The adult central nervous system (CNS) possesses a limited capacity for self-repair. Severed CNS axons typically fail to regrow. There is an unmet need for treatments designed to enhance neuronal viability, facilitate axon regeneration and ultimately restore lost neurological functions to individuals affected by traumatic CNS injury, multiple sclerosis, stroke and other neurological disorders. Here we demonstrate that both mouse and human bone marrow neutrophils, when polarized with a combination of recombinant interleukin-4 (IL-4) and granulocyte colony-stimulating factor (G-CSF), upregulate alternative activation markers and produce an array of growth factors, thereby gaining the capacity to promote neurite outgrowth. Moreover, adoptive transfer of IL-4/G-CSF-polarized bone marrow neutrophils into experimental models of CNS injury triggered substantial axon regeneration within the optic nerve and spinal cord. These findings have far-reaching implications for the future development of autologous myeloid cell-based therapies that may bring us closer to effective solutions for reversing CNS damage.

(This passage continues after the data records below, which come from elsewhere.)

(** * vercel-koa2/index.js: the PDF-to-Word conversion service

    A shallow embedding of the Express application of
    [src/vercel-koa2/index.js]: the multer upload stage, the
    [POST /api/convert] handler with its [try]/[catch], the in-memory
    [conversionHistory] and the read-only endpoints.  The file system is a
    finite map from path to contents, the handler is written in a small
    state-and-exception monad, and everything the program obtains from its
    libraries or its environment (the clock, the random generator,
    [pdf-parse], [docx], failures of [fs]) is a field of an [Oracle]. *)

From Stdlib Require Import ZArith List Ascii String Lia.
From Stdlib Require Import Decimal DecimalString DecimalZ.
From stdpp Require Import base option list sorting strings gmap.

Local Open Scope string_scope.
Local Open Scope Z_scope.

(** ** JavaScript strings and numbers *)

Module Js.

(** [String(n)] for an integral Number [n] below 1e21: decimal digits, a
    leading [-] when negative. *)
Definition toString (n : Z) : string :=
  NilZero.string_of_int (Z.to_int n).

(** [s.startsWith(p)]. *)
Fixpoint startsWith (p s : string) : bool :=
  match p, s with
  | EmptyString, _ => true
  | String a p', String b s' =>
      if Ascii.eqb a b then startsWith p' s' else false
  | String _ _, EmptyString => false
  end.

(** Drops the first [n] characters. *)
Fixpoint dropChars (n : nat) (s : string) : string :=
  match n, s with
  | O, _ => s
  | S n', String _ s' => dropChars n' s'
  | S _, EmptyString => EmptyString
  end.

(** [s.replace(pat, rep)] with a string pattern: only the FIRST occurrence
    of [pat] is replaced ([rep] is used here without [$] patterns). *)
Fixpoint replace (pat rep s : string) : string :=
  if startsWith pat s then rep ++ dropChars (String.length pat) s
  else match s with
       | EmptyString => EmptyString
       | String c s' => String c (replace pat rep s')
       end.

成人中枢神经系统（CNS）的自我修复能力有限。切断的中枢神经系统轴突通常无法再生。对于旨在增强神经元活力、促进轴突再生并最终恢复受创伤性中枢神经系统损伤、多发性硬化症、中风和其他神经系统疾病影响的个体失去的神经功能的治疗的需求尚未得到满足。在这里，我们证明，当用重组白细胞介素 4 (IL-4) 和粒细胞集落刺激因子 (G-CSF) 组合极化时，小鼠和人类骨髓中性粒细胞会上调替代激活标记物并产生一系列生长因子，从而获得促进神经突生长的能力。此外，将IL-4/G-CSF极化的骨髓中性粒细胞过继转移到中枢神经系统损伤的实验模型中，引发了视神经和脊髓内的大量轴突再生。这些发现对基于自体骨髓细胞的疗法的未来发展具有深远的影响，可能使我们更接近逆转中枢神经系统损伤的有效解决方案。